### Data supplied
(** * A session's exchange as a connection of the receiving service: [sessionCall]
    (listen/session.go) implements the interfaces [ReceiveFramed] asks for,
    [refuseProof] and [requestValid] among them. *)


Section SessionFramed.
Context {B : Type} (clock : nat → Time) (opts : SessionOptions).

(** The exchange, the store of the session's binding, and the bytes its reads have
    given. *)
Record exchange := mkExchange { x_call : callState (B:=B); x_store : B; x_read : list byte }.

Definition x_set_call (x : exchange) (cs : callState) : exchange := mkExchange cs (x_store x) (x_read x).
Definition x_set_store (x : exchange) (b : B) : exchange := mkExchange (x_call x) b (x_read x).

Definition exchangeRead (n : nat) (x : exchange) : list byte * option err * exchange :=
  let '(bs, e, cs) := callRead clock n (x_call x) in (bs, e, mkExchange cs (x_store x) (x_read x ++ bs)).

Definition exchangeBinder (b : binder B) : binder exchange :=
  mkBinder
    (λ x, let '(e, s) := recheck b (x_store x) in (e, x_set_store x s))
    (λ x, let '(r, s) := alive b (x_store x) in (r, x_set_store x s))
    (λ x, let '(e, s) := release b (x_store x) in (e, x_set_store x s)).

Definition exchangeBind (x : exchange) : result (Binding exchange) * exchange :=
  match callBind clock (x_call x) with
  | (Ok b, cs) => (Ok (mkBinding (bpeer b) (boundAt b) (exchangeBinder (binner b))), x_set_call x cs)
  | (Err e, cs) => (Err e, x_set_call x cs)
  end.

(** [sessionCall.Close] with no read in flight. *)
Definition exchangeClose (x : exchange) : exchange :=
  x_set_call x (closeEnd clock (closeBegin clock (x_call x))).

#[global] Instance exchange_Framed : FramedConn exchange := {|
  fc_Reader := {| read := exchangeRead;
                  incoming x := @incoming conn conn_Reader (pc (x_call x).2);
                  reads_left x := (4 + @reads_left conn conn_Reader (pc (x_call x).2))%nat |};
  fc_Writer := λ p x, let '(n, e, cs) := callWrite clock p (x_call x) in (n, e, x_set_call x cs);
  fc_bind := exchangeBind;
  fc_setDeadline := Some (λ t x, let '(e, cs) := callSetDeadline t (x_call x) in (e, x_set_call x cs));
  fc_refuseProof := Some (λ e x, let '(r, cs) := refuseProof e (x_call x) in (r, x_set_call x cs));
  fc_requestValid := Some (λ x, let '(e, cs) := requestValid clock (x_call x) in (e, x_set_call x cs));
  fc_receiveMessage := None;
  fc_close := exchangeClose;
  taken := x_read
|}.

(** A read gives no more than it was asked for. *)
Lemma callRead_at_most n (cs cs' : callState (B:=B)) bs e : callRead clock n cs = (bs, e, cs') → (length bs <= n)%nat.
Proof.
  unfold callRead. destruct (readBegin clock n cs) as [[b x|size rr] [c s]] eqn:Hb.
  - intros [= <- <- <-]. unfold readBegin in Hb. destruct cs as [c0 s0].
    repeat case_hyp Hb; simplify_eq; cbn; rewrite ?length_take; lia.
  - assert (size <= n)%nat as Hsz by (unfold readBegin in Hb; destruct cs; repeat case_hyp Hb; simplify_eq; lia).
    unfold readConn. destruct (connRead size (pc s)) as [[b x] p] eqn:Hc.
    assert (length b <= size)%nat as Hb'.
    { unfold connRead in Hc. repeat case_hyp Hc; simplify_eq; to_prop; rewrite ?length_take; cbn; lia. }
    unfold readEnd. intros Hr. repeat case_hyp Hr; simplify_eq; cbn in *; lia.
Qed.

#[global] Instance exchange_FramedOk : FramedConnOk exchange.
Proof.
  constructor; cbn.
  - intros n x bs e x' Hr. unfold exchangeRead in Hr. destruct (callRead clock n (x_call x)) as [[b y] cs] eqn:Hc.
    simplify_eq. split; [by eapply callRead_at_most|done].
  - intros p x. by destruct (callWrite clock p (x_call x)) as [[]].
  - intros x. unfold exchangeBind. by destruct (callBind clock (x_call x)) as [[]].
  - intros b [(x & x' & Hb)|(? & ? & ? & ? & ? & ? & ? & [=] & _)] t. cbn in Hb. unfold exchangeBind in Hb. destruct (callBind clock (x_call x)) as [[b'|] cs]; simplify_eq. cbn.
    by destruct (recheck (binner b') (x_store t)).
  - intros b [(x & x' & Hb)|(? & ? & ? & ? & ? & ? & ? & [=] & _)] t. cbn in Hb. unfold exchangeBind in Hb. destruct (callBind clock (x_call x)) as [[b'|] cs]; simplify_eq. cbn.
    by destruct (release (binner b') (x_store t)).
  - intros f t x [= <-]. by destruct (callSetDeadline t (x_call x)).
  - intros f e x [= <-]. by destruct (refuseProof e (x_call x)).
  - intros f x [= <-]. by destruct (requestValid clock (x_call x)).
  - done.
  - done.
Qed.
End SessionFramed.

(** ** Watching for the caller's departure *)

(** [WaitContext], its goroutine and [finishWatching], in any interleaving. A step is what
    is done under [watchOnce], on the atomic flag, on the connection or on the channel. *)
Module Watch.
Inductive watcher :=
| NoWatcher
| Reads
| HasRead (e : option err)
| Ended (e : option err).

Inductive finishStage :=
| NotFinishing
| Stops
| Awaits
| AwaitsClosed (e : err)
| Restores (e : option err)
| Finished (e : option err).

Record watch := mkWatch { w_once : bool; w_watcher : watcher; w_stopping : bool; w_interrupted : bool; w_cancelled : bool; w_finish : finishStage }.

Definition unwatched : watch := mkWatch false NoWatcher false false false NotFinishing.

(** The end of [finishWatching], by what the watcher read; [ctxErr] is [k.ctx.Err]. *)
Definition finishAnswer (watchErr ctxErr : option err) : option err :=
  match watchErr with
  | None => Some (Sentinel IoErrClosedPipe)
  | Some e => if is_timeout e then ctxErr else Some e
  end.

Definition timed_out (e : option err) : bool := match e with Some e => is_timeout e | None => false end.

Inductive watch_step : watch → watch → Prop :=
| wait_context w : w_once w = false → watch_step w (mkWatch true Reads (w_stopping w) (w_interrupted w) (w_cancelled w) (w_finish w))
| wait_again w : w_once w = true → watch_step w w
| read_ends w e : w_watcher w = Reads → watch_step w (mkWatch (w_once w) (HasRead e) (w_stopping w) (w_interrupted w) (w_cancelled w) (w_finish w))
| watcher_ends w e : w_watcher w = HasRead e →
    watch_step w (mkWatch (w_once w) (Ended e) (w_stopping w) (w_interrupted w) (w_cancelled w || negb (w_stopping w) || negb (timed_out e)) (w_finish w))
| finish_none w : w_finish w = NotFinishing → w_watcher w = NoWatcher →
    watch_step w (mkWatch true NoWatcher (w_stopping w) (w_interrupted w) (w_cancelled w) (Finished None))
| finish_begins w : w_finish w = NotFinishing → w_watcher w ≠ NoWatcher →
    watch_step w (mkWatch true (w_watcher w) true (w_interrupted w) (w_cancelled w) Stops)
| deadline_set w : w_finish w = Stops → watch_step w (mkWatch (w_once w) (w_watcher w) (w_stopping w) true (w_cancelled w) Awaits)
| deadline_fails w e : w_finish w = Stops → watch_step w (mkWatch (w_once w) (w_watcher w) (w_stopping w) true (w_cancelled w) (AwaitsClosed e))
| awaited w e : w_finish w = Awaits → w_watcher w = Ended e →
    watch_step w (mkWatch (w_once w) (w_watcher w) (w_stopping w) (w_interrupted w) (w_cancelled w) (Restores e))
| awaited_closed w e e' : w_finish w = AwaitsClosed e → w_watcher w = Ended e' →
    watch_step w (mkWatch (w_once w) (w_watcher w) (w_stopping w) (w_interrupted w) (w_cancelled w) (Finished (Some e)))
| restored w e ctxErr : w_finish w = Restores e →
    watch_step w (mkWatch (w_once w) (w_watcher w) (w_stopping w) (w_interrupted w) (w_cancelled w) (Finished (finishAnswer e ctxErr)))
| restore_fails w e e' : w_finish w = Restores e →
    watch_step w (mkWatch (w_once w) (w_watcher w) (w_stopping w) (w_interrupted w) (w_cancelled w) (Finished (Some e'))).

Definition watch_reachable : watch → Prop := rtc watch_step unwatched.

(** What holds of the watcher by the stage of [finishWatching]. *)
Definition finish_ok (w : watch) : Prop :=
  match w_finish w with
  | NotFinishing => True
  | Stops => w_watcher w ≠ NoWatcher
  | Awaits | AwaitsClosed _ => w_watcher w ≠ NoWatcher /\ w_interrupted w = true
  | Restores e => w_watcher w = Ended e
  | Finished None => w_watcher w = NoWatcher \/ ∃ e, w_watcher w = Ended (Some e) /\ is_timeout e = true
  | Finished (Some _) => ∃ e, w_watcher w = Ended e
  end.

Definition watch_ok (w : watch) : Prop :=
  (w_once w = false → w_watcher w = NoWatcher /\ w_finish w = NotFinishing) /\
  (∀ e, w_watcher w = Ended e → timed_out e = true \/ w_cancelled w = true) /\ finish_ok w.

Lemma watch_step_ok w w' : watch_step w w' → watch_ok w → watch_ok w'.
Proof.
  intros Hs (H1 & H2 & H3). unfold watch_ok, finish_ok in *.
  destruct Hs as [w Ho|w Ho|w e Hw|w e Hw|w Hf Hw|w Hf Hw|w Hf|w e Hf|w e Hf Hw|w e e' Hf Hw|w e ctxErr Hf|w e e' Hf];
    destruct w as [once wt stop intr canc fin]; cbn in *; subst; cbn in *.
  - destruct (H1 eq_refl) as [-> ->]. by split_and!.
  - done.
  - split_and!; [by intros [? _]%H1|done|]. destruct fin as [| | | |x|[x|]]; try done; [by destruct H3..|]. destruct H3 as [?|(? & ? & _)]; done.
  - split_and!; [by intros [? _]%H1| |].
    + intros x [= <-]. destruct (timed_out e); [by left|right]. by rewrite orb_true_r.
    + destruct fin as [| | | |x|[x|]]; try done; [by destruct H3..|]. destruct H3 as [?|(? & ? & _)]; done.
  - split_and!; [done|done|]. by left.
  - by split_and!.
  - split_and!; [by intros [_ ?]%H1|done|done|done].
  - split_and!; [by intros [_ ?]%H1|done|done|done].
  - split_and!; [by intros [_ ?]%H1|done|done].
  - split_and!; [by intros [_ ?]%H1|done|]. by exists e'.
  - split_and!; [by intros [_ ?]%H1|done|]. destruct e as [e|]; cbn; [|by exists None]. destruct (is_timeout e) eqn:Et; [|by exists (Some e)].
    destruct ctxErr; [by exists (Some e)|]. right. by exists e.
  - split_and!; [by intros [_ ?]%H1|done|]. by exists e.
Qed.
######
### Work to be completed
Would you please write out, exactly and with no other lines, the stretch of the listing above from the line containing "match watchErr with" through the line containing "Awaits → w_watcher w = Ended e →"?

### Exercise result
  match watchErr with
  | None => Some (Sentinel IoErrClosedPipe)
  | Some e => if is_timeout e then ctxErr else Some e
  end.

Definition timed_out (e : option err) : bool := match e with Some e => is_timeout e | None => false end.

Inductive watch_step : watch → watch → Prop :=
| wait_context w : w_once w = false → watch_step w (mkWatch true Reads (w_stopping w) (w_interrupted w) (w_cancelled w) (w_finish w))
| wait_again w : w_once w = true → watch_step w w
| read_ends w e : w_watcher w = Reads → watch_step w (mkWatch (w_once w) (HasRead e) (w_stopping w) (w_interrupted w) (w_cancelled w) (w_finish w))
| watcher_ends w e : w_watcher w = HasRead e →
    watch_step w (mkWatch (w_once w) (Ended e) (w_stopping w) (w_interrupted w) (w_cancelled w || negb (w_stopping w) || negb (timed_out e)) (w_finish w))
| finish_none w : w_finish w = NotFinishing → w_watcher w = NoWatcher →
    watch_step w (mkWatch true NoWatcher (w_stopping w) (w_interrupted w) (w_cancelled w) (Finished None))
| finish_begins w : w_finish w = NotFinishing → w_watcher w ≠ NoWatcher →
    watch_step w (mkWatch true (w_watcher w) true (w_interrupted w) (w_cancelled w) Stops)
| deadline_set w : w_finish w = Stops → watch_step w (mkWatch (w_once w) (w_watcher w) (w_stopping w) true (w_cancelled w) Awaits)
| deadline_fails w e : w_finish w = Stops → watch_step w (mkWatch (w_once w) (w_watcher w) (w_stopping w) true (w_cancelled w) (AwaitsClosed e))
| awaited w e : w_finish w = Awaits → w_watcher w = Ended e →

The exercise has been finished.